(** C1, amended: for every free-text question (any type but "mcq"), the
    response is trimmed and lower-cased, the canonical answer (the empty
    string when absent) is lower-cased only, and [is_correct] holds exactly
    when the two results are equal.  A correct answer is in particular equal
    to the canonical one after both are lower-cased and trimmed, and the two
    notions agree when the canonical answer has no surrounding whitespace. *)
Theorem free_text_grading self q w line rest :
  Question.type q ≠ "mcq" →
  stdin w = line :: rest →
  ∃ qq self' w',
    QuizRunner.ask_question self q w = (Ok (qq, self'), w') ∧
    let canonical := default "" (Question.answer q) in
    (QuizQuestion.is_correct qq = true ↔
       lower (strip line) = lower canonical) ∧
    (QuizQuestion.is_correct qq = true →
       Spec.normalized line = Spec.normalized canonical) ∧
    (strip canonical = canonical →
       QuizQuestion.is_correct qq = Spec.free_text_correct q line).
Proof.
  intros Hty Hin. eexists _, _, _. split; [by apply ask_question_line|].
  simpl. unfold QuizRunner.grade.
  apply String.eqb_neq in Hty. rewrite Hty. simpl.
  split; [apply String.eqb_eq|]. split.
  - intros Heq%String.eqb_eq. unfold Spec.normalized.
    rewrite (lower_strip (default "" _)), <- Heq, <- lower_strip.
    by rewrite strip_idem.
  - intros Hc. unfold Spec.free_text_correct, Spec.normalized. by rewrite Hc.
Qed.

Lemma free_text_grading_witness :
  ∃ qq self' w',
    QuizRunner.ask_question ∅ Sample.france (Sample.terminal [" PARIS "])
    = (Ok (qq, self'), w') ∧
    let canonical := default "" (Question.answer Sample.france) in
    (QuizQuestion.is_correct qq = true ↔
       lower (strip " PARIS ") = lower canonical) ∧
    (QuizQuestion.is_correct qq = true →
       Spec.normalized " PARIS " = Spec.normalized canonical) ∧
    (strip canonical = canonical →
       QuizQuestion.is_correct qq
       = Spec.free_text_correct Sample.france " PARIS ").
Proof.
  apply (free_text_grading ∅ Sample.france (Sample.terminal [" PARIS "])
           " PARIS " []); [discriminate | reflexivity].
Defined.

(** The examples of the specification: "Paris", " paris " and "PARIS" are
    all graded correct against the canonical answer "Paris". *)
Example free_text_paris :
  Forall (λ line, (QuizRunner.grade Sample.france line).2 = true)
    ["Paris"; " paris "; "PARIS"].
Proof. repeat constructor. Qed.

(** C6: for every multiple-choice question with correct (zero-based) index
    [c], a response that [int] reads as [n] is graded correct exactly when
    [n = c + 1]; so the numeral that [str] prints for [c + 1], which exists
    for every index of at most 4300 digits, is graded correct, every other
    number, in range or not, is graded incorrect, and a response that [int]
    refuses, because it is no number or has more digits than the
    interpreter's limit, is graded incorrect, the call returning normally. *)
Theorem mcq_grading self q c w line rest :
  Question.type q = "mcq" →
  Question.correct q = Some c →
  stdin w = line :: rest →
  ∃ qq self' w',
    QuizRunner.ask_question self q w = (Ok (qq, self'), w') ∧
    (str (c + 1) = Some line → QuizQuestion.is_correct qq = true) ∧
    (Z.abs (c + 1) < 10 ^ int_max_str_digits → is_Some (str (c + 1))) ∧
    (∀ n, int (strip line) = Some n →
          QuizQuestion.is_correct qq = bool_decide (n = c + 1)) ∧
    (int (strip line) = None → QuizQuestion.is_correct qq = false).
Proof.
  intros Hty Hc Hin. eexists _, _, _. split; [by apply ask_question_line|].
  simpl. unfold QuizRunner.grade. rewrite Hty, Hc. simpl.
  split; [|split; [apply str_small|split]].
  - intros [_ ->]%int_str. simpl. apply Z.eqb_eq. lia.
  - intros n ->. simpl.
    destruct (Z.eqb_spec (n - 1) c); case_bool_decide; (done || lia).
  - by intros ->.
Qed.

Lemma mcq_grading_witness :
  ∃ qq self' w',
    QuizRunner.ask_question ∅ Sample.sum (Sample.terminal ["2"])
    = (Ok (qq, self'), w') ∧
    (str (1 + 1) = Some "2" → QuizQuestion.is_correct qq = true) ∧
    (Z.abs (1 + 1) < 10 ^ int_max_str_digits → is_Some (str (1 + 1))) ∧
    (∀ n, int (strip "2") = Some n →
          QuizQuestion.is_correct qq = bool_decide (n = 1 + 1)) ∧
    (int (strip "2") = None → QuizQuestion.is_correct qq = false).
Proof.
  apply (mcq_grading ∅ Sample.sum 1 (Sample.terminal ["2"]) "2" []);
    reflexivity.
Defined.

Example mcq_examples :
  (QuizRunner.grade Sample.sum "2").2 = true ∧
  (QuizRunner.grade Sample.sum " 2 ").2 = true ∧
  (QuizRunner.grade Sample.sum "1").2 = false ∧
  (QuizRunner.grade Sample.sum "9").2 = false ∧
  (QuizRunner.grade Sample.sum "0").2 = false ∧
  (QuizRunner.grade Sample.sum "two").2 = false ∧
  (QuizRunner.grade Sample.sum "").2 = false.
Proof. repeat split. Qed.

(** The limit on digits: with 4299 zeros in front, "2" is still read as the
    number 2; with 4300 zeros [int] refuses the line, which is then graded
    incorrect and recorded as typed. *)
Example mcq_digit_limit :
  QuizRunner.grade Sample.sum (Sample.zeros 4299 "2") = (AnsInt 1, true) ∧
  QuizRunner.grade Sample.sum (Sample.zeros 4300 "2")
  = (AnsStr (Sample.zeros 4300 "2"), false) ∧
  int (String "028" "2") = None ∧ int (String "133" "2") = Some 2.
Proof.
  split; [vm_compute; reflexivity|].
  split; [vm_compute; reflexivity|].
  split; vm_compute; reflexivity.
Qed.

(** C9, as worded, fails: the numeral "2" typed for a multiple-choice
    question is recorded as the index 1, a response that is no number is
    recorded without its surrounding whitespace, and a free-text response is
    recorded trimmed and lower-cased. *)
Lemma recorded_answer_not_raw :
  (QuizRunner.grade Sample.sum "2").1 = AnsInt 1 ∧
  (QuizRunner.grade Sample.sum "2").1 ≠ Spec.recorded "2" ∧
  (QuizRunner.grade Sample.sum " b ").1 = AnsStr "b" ∧
  (QuizRunner.grade Sample.sum " b ").1 ≠ Spec.recorded " b " ∧
  (QuizRunner.grade Sample.france "Paris").1 = AnsStr "paris" ∧
  (QuizRunner.grade Sample.france "Paris").1 ≠ Spec.recorded "Paris" ∧
  fst (QuizRunner.ask_question ∅ Sample.sum (Sample.terminal ["2"]))
  = Ok (QuizQuestion.mk Sample.sum (AnsInt 1) true,
        {[ 1 := {| asked := 1; correct_count := 1 |} ]}).
Proof. repeat split; (reflexivity || discriminate). Qed.

(** C9, amended: for every asked question the record made by the session
    pairs the question with the response as normalized for grading and with
    the correctness boolean that is also counted in the metrics: for a
    multiple-choice question the zero-based index [n - 1] when [int] reads
    the trimmed response as the number [n], and, when [int] refuses it (no
    number, or more digits than the interpreter's limit), the response with
    surrounding whitespace trimmed; for a free-text question the response
    trimmed and lower-cased. *)
Theorem recorded_answer self q w line rest :
  stdin w = line :: rest →
  ∃ qq self' w',
    QuizRunner.ask_question self q w = (Ok (qq, self'), w') ∧
    QuizQuestion.question qq = q ∧
    self' = QuizRunner.record self (Question.id q)
              (QuizQuestion.is_correct qq) ∧
    (Question.type q = "mcq" → ∀ n, int (strip line) = Some n →
       QuizQuestion.user_answer qq = AnsInt (n - 1)) ∧
    (Question.type q = "mcq" → int (strip line) = None →
       QuizQuestion.user_answer qq = AnsStr (strip line)) ∧
    (Question.type q ≠ "mcq" →
       QuizQuestion.user_answer qq = AnsStr (lower (strip line))).
Proof.
  intros Hin. eexists _, _, _. split; [by apply ask_question_line|].
  simpl. unfold QuizRunner.grade. repeat split.
  - intros -> n Hn. simpl. by rewrite Hn.
  - intros -> Hn. simpl. by rewrite Hn.
  - intros Hty%String.eqb_neq. by rewrite Hty.
Qed.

* Exercise prompt
Lines from the start of the entries through the one containing "intros Hty Hin." are to be set down again exactly, both ends included.

* Your response
(** C1, amended: for every free-text question (any type but "mcq"), the
    response is trimmed and lower-cased, the canonical answer (the empty
    string when absent) is lower-cased only, and [is_correct] holds exactly
    when the two results are equal.  A correct answer is in particular equal
    to the canonical one after both are lower-cased and trimmed, and the two
    notions agree when the canonical answer has no surrounding whitespace. *)
Theorem free_text_grading self q w line rest :
  Question.type q ≠ "mcq" →
  stdin w = line :: rest →
  ∃ qq self' w',
    QuizRunner.ask_question self q w = (Ok (qq, self'), w') ∧
    let canonical := default "" (Question.answer q) in
    (QuizQuestion.is_correct qq = true ↔
       lower (strip line) = lower canonical) ∧
    (QuizQuestion.is_correct qq = true →
       Spec.normalized line = Spec.normalized canonical) ∧
    (strip canonical = canonical →
       QuizQuestion.is_correct qq = Spec.free_text_correct q line).
Proof.
  intros Hty Hin. eexists _, _, _. split; [by apply ask_question_line|].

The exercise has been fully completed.